Assignment ▸
Your response should contain every line from the data below that holds the string "Hvol".

======== Dataset content

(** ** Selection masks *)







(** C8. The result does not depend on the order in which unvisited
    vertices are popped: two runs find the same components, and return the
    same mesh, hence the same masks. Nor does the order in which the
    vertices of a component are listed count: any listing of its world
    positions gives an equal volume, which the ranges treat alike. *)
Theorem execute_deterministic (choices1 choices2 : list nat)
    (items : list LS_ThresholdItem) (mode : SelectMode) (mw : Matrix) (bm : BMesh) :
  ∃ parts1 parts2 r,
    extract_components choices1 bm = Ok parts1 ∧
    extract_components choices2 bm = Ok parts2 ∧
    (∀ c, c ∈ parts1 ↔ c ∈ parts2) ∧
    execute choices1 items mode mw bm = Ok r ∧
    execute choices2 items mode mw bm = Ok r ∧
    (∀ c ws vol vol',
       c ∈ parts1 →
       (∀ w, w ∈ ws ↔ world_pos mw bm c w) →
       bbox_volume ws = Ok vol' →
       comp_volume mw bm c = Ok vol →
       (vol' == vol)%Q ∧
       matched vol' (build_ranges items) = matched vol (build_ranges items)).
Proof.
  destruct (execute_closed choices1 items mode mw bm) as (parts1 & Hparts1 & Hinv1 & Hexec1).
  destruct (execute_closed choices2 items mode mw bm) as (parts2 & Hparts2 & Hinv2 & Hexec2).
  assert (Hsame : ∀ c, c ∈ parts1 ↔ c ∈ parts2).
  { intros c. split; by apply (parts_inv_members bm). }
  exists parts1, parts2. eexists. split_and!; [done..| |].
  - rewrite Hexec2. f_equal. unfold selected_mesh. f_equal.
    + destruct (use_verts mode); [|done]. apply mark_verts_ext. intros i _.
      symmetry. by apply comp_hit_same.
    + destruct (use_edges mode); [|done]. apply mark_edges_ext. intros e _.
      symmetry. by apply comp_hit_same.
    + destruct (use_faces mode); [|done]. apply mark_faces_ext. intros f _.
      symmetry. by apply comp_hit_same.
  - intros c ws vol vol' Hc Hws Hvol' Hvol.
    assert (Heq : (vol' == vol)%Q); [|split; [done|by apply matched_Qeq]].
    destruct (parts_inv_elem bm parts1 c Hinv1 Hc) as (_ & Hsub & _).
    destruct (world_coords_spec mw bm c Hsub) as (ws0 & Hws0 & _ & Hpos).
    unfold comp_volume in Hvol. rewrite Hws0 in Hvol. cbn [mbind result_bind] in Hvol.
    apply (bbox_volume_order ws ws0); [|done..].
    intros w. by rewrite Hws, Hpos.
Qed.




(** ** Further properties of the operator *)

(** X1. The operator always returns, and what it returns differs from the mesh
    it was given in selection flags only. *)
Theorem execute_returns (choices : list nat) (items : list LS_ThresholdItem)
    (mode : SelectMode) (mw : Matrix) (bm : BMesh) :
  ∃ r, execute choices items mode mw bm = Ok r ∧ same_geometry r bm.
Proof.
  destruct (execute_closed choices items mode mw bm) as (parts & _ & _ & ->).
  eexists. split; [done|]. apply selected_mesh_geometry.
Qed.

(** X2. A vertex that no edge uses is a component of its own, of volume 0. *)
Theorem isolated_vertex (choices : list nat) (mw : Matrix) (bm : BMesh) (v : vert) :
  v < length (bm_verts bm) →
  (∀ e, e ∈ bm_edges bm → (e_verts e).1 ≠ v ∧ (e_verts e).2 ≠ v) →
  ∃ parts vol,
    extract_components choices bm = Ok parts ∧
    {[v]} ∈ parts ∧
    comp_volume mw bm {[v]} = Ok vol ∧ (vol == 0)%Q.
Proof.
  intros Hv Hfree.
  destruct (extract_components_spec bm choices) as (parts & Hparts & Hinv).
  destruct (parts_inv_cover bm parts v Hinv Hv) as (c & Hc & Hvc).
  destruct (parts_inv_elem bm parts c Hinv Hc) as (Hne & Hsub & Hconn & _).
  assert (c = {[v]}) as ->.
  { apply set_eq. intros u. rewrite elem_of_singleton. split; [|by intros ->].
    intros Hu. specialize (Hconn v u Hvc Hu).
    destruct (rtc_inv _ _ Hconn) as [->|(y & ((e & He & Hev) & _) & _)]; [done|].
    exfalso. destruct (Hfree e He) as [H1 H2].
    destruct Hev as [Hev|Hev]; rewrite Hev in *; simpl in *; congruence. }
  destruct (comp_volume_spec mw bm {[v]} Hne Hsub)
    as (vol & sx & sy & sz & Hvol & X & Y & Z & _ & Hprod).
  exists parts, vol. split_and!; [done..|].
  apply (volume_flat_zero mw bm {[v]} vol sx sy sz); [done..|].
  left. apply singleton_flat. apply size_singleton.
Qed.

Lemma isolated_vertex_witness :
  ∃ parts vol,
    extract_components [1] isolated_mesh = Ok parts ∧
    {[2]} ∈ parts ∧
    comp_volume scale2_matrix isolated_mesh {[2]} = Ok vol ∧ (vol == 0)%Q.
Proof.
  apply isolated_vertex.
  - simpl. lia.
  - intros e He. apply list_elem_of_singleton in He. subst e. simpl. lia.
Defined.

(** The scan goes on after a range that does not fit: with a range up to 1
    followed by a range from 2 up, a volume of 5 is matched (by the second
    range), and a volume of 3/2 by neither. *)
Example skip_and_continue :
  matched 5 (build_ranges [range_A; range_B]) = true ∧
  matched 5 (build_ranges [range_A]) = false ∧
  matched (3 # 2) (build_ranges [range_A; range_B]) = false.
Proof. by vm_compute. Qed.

================

Your solution ▸
  - intros c ws vol vol' Hc Hws Hvol' Hvol.
    unfold comp_volume in Hvol. rewrite Hws0 in Hvol. cbn [mbind result_bind] in Hvol.
    as (vol & sx & sy & sz & Hvol & X & Y & Z & _ & Hprod).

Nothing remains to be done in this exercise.